0 7 * * 1-5 /home/pi/everblu-cyble-reader-rpi-python/automation/cron_read_meter.sh

This runs at 07:00 Monday–Friday. Adjust the path to match your installation.

Environment overrides

The script respects these environment variables if you need to change the defaults:

Variable	Default	Description
LOG_FILE	automation/readings.log	Successful readings log
ERROR_LOG	automation/errors.log	Error output log
CHART_OUT	automation/chart_out	Intermediate chart files
WWW_DIR	~/www	Published dashboard destination

Frequency scan - finding the right frequency offset

CC1101 modules ship with crystals that drift a few kHz from nominal; the meter's narrow RX filter will drop the request unless you trim for it. On this installation the sweep picked up the meter at -20 kHz first try, with a reliable band from -30 kHz to -10 kHz; -15 kHz is now the default.

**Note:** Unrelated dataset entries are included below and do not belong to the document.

(** * KD_Lib: the distillation and quantization base classes

    A shallow embedding of [KD_Lib/common/base_class.py] (class [BaseClass])
    and [KD_Lib/Quantization/common/base_class.py] (class [Quantizer]).

    Both classes are orchestration code over a tensor framework.  The
    framework is kept abstract (the classes [Tensors] and [Framework]); the
    Python control flow, the mutation of module objects, the instance
    attributes, the file system and the sequence of framework calls are
    modelled explicitly:

    - module objects ([nn.Module]) live in a store indexed by references, so
      that two attributes can denote the very same object;
    - every method is a state transformer that may raise: the state reached
      when an exception propagates is kept;
    - every framework call is recorded, in order, in the [trace] of the world.

    Numbers: counters are Python [int]s that never go below zero ([nat]);
    [epochs] is an arbitrary [int] ([Z]); an accuracy is the quotient of two
    ints, modelled by the exact rational ([Q]) that Python's float quotient
    rounds.  All accuracies of one run share their denominator, so comparing
    the rationals agrees with comparing the floats.  The size of a model in
    megabytes is the exact quotient as well.

    Two failures of the framework are modelled: [torch.save] raises when
    the directory of its path does not exist, and [plt.plot] raises
    [RuntimeError] on a value that requires grad.

    Limits: the other framework calls are total (what the framework raises
    on ill-shaped tensors, or on tensors of different devices, is not
    modelled: a tuple returned by a module has a first component, a batch
    has one label per row of the output, and [.to(device)] leaves a tensor
    as it is); an override of [calculate_kd_loss] is a loss function,
    without effects of its own; [get_parameters], which only prints two
    parameter counts, is left out. *)

From Stdlib Require Import QArith Strings.Byte.
From stdpp Require Import base strings gmap list.
Definition isdir (path : str) : M bool := λ w,
  (Ret (match fs w !! path with Some (Dir _) => true | _ => false end), w).

Definition listdir (path : str) : M (list str) := λ w,
  match fs w !! path with
  | Some (Dir names) => (Ret names, w)
  | Some (File _) => (Raise (OSError (lit "Not a directory: " ++ path)), w)
  | None => (Raise (OSError (lit "No such file or directory: " ++ path)), w)
  end.

(** [os.remove(path)]: removes a file unless the system refuses to, and
    raises [OSError] when it refuses and on anything that is no file. *)
Definition os_remove (path : str) : M unit := λ w,
  match fs w !! path with
  | Some (File _) =>
      match refusal w path with
      | Some err => (Raise (OSError err), w)
      | None => (Ret (), set_fs (delete path) w)
      end
  | Some (Dir _) => (Raise (OSError (lit "Is a directory: " ++ path)), w)
  | None => (Raise (OSError (lit "No such file or directory: " ++ path)), w)
  end.

(* ===================================================================== *)
(** ** pdf_to_word_json                                                   *)
(* ===================================================================== *)

(** Line 55: the printable characters of the text, stripped. *)
Definition clean_word (word_text : str) : str :=
  strip (List.filter isprintable word_text).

To recalibrate for a different module:

# 1. Coarse sweep (±80 kHz in 20 kHz steps):
./run.sh freq_scan --year 15 --serial 202517 --start-hz -80000 --stop-hz 80000 --step-hz 20000

# 2. Narrow in on the hit with a finer step:
./run.sh freq_scan --year 15 --serial 202517 --start-hz -30000 --stop-hz -10000 --step-hz 2500

Pick the midpoint of the reliable band and either pass it as --freq-offset-hz <value> to read_meter.py or update the freq_offset_hz default in everblu/config.py.

Testing

Hardware-independent unit tests:

./run.sh unit_test

Package layout

everblu/
    config.py            Meter / radio / GPIO configuration dataclasses
    cc1101_regs.py       CC1101 register & strobe constants, default config table
    cc1101.py            Thin spidev-based CC1101 driver
    gpio.py              lgpio-based GPIO wrapper (Pi 5 compatible)
    radian.py            Pure-Python Radian protocol (CRC, encode, decode, parse)
    reader.py            Wake-up + request + 2-stage RX orchestration
    diagnostics.py       Wiring / chip health checks
scripts/
    diag.py              CLI: run diagnostics
    read_meter.py        CLI: read the meter
    freq_scan.py         CLI: sweep frequency to find the crystal calibration
    water_chart.py       CLI: generate HTML dashboard and SVG charts from log
tests/
    test_radian.py       CRC, encode/decode and frame construction tests
    test_cc1101.py       Driver tests against an in-memory SPI mock

Protocol notes

See comments in everblu/radian.py for the encoding details. Summary:

• TX: ~2 s wake-up (0x55 bytes at 2.4 kbps, no preamble/sync), followed by a 39-byte frame = 9-byte fixed sync pattern + 19-byte CRC-Kermit-protected payload carrying the meter year + 24-bit serial. The 19-byte payload is async-serial encoded: each byte prepended with a 0 start bit, followed by three 1 stop bits, transmitted LSB-first.
• RX: two-stage sync capture. First SYNC 0x5550 at 2.4 kbps to grab the short ACK; then re-sync on 0xFFF0 at 9.59 kbps for the long index frame with PKTCTRL0=0x02 (infinite length).
• Decode: the CC1101 captures at 4× the symbol rate, so decode_4bitpbit collapses 4-sample runs and strips the start/stop framing, yielding the raw payload bytes. Litres are a 32-bit little-endian integer at offset 18; see parse_meter_report for other documented fields.

Credits

Derived from neutrinus/everblu-meters (C/wiringPi) and the psykokwak-com/everblu-meters-esp8266 fork, which in turn reverse-engineered the Radian protocol from http://www.lamaisonsimon.fr/wiki/doku.php?id=maison2:compteur_d_eau:compteur_d_eau.

License

The license is unknown, citing one of the authors:

I didn't put a license on this code maybe I should, I didn't know much about it in terms of licensing. this code was made by "looking" at the radian protocol which is said to be open source earlier in the page, I don't know if that helps?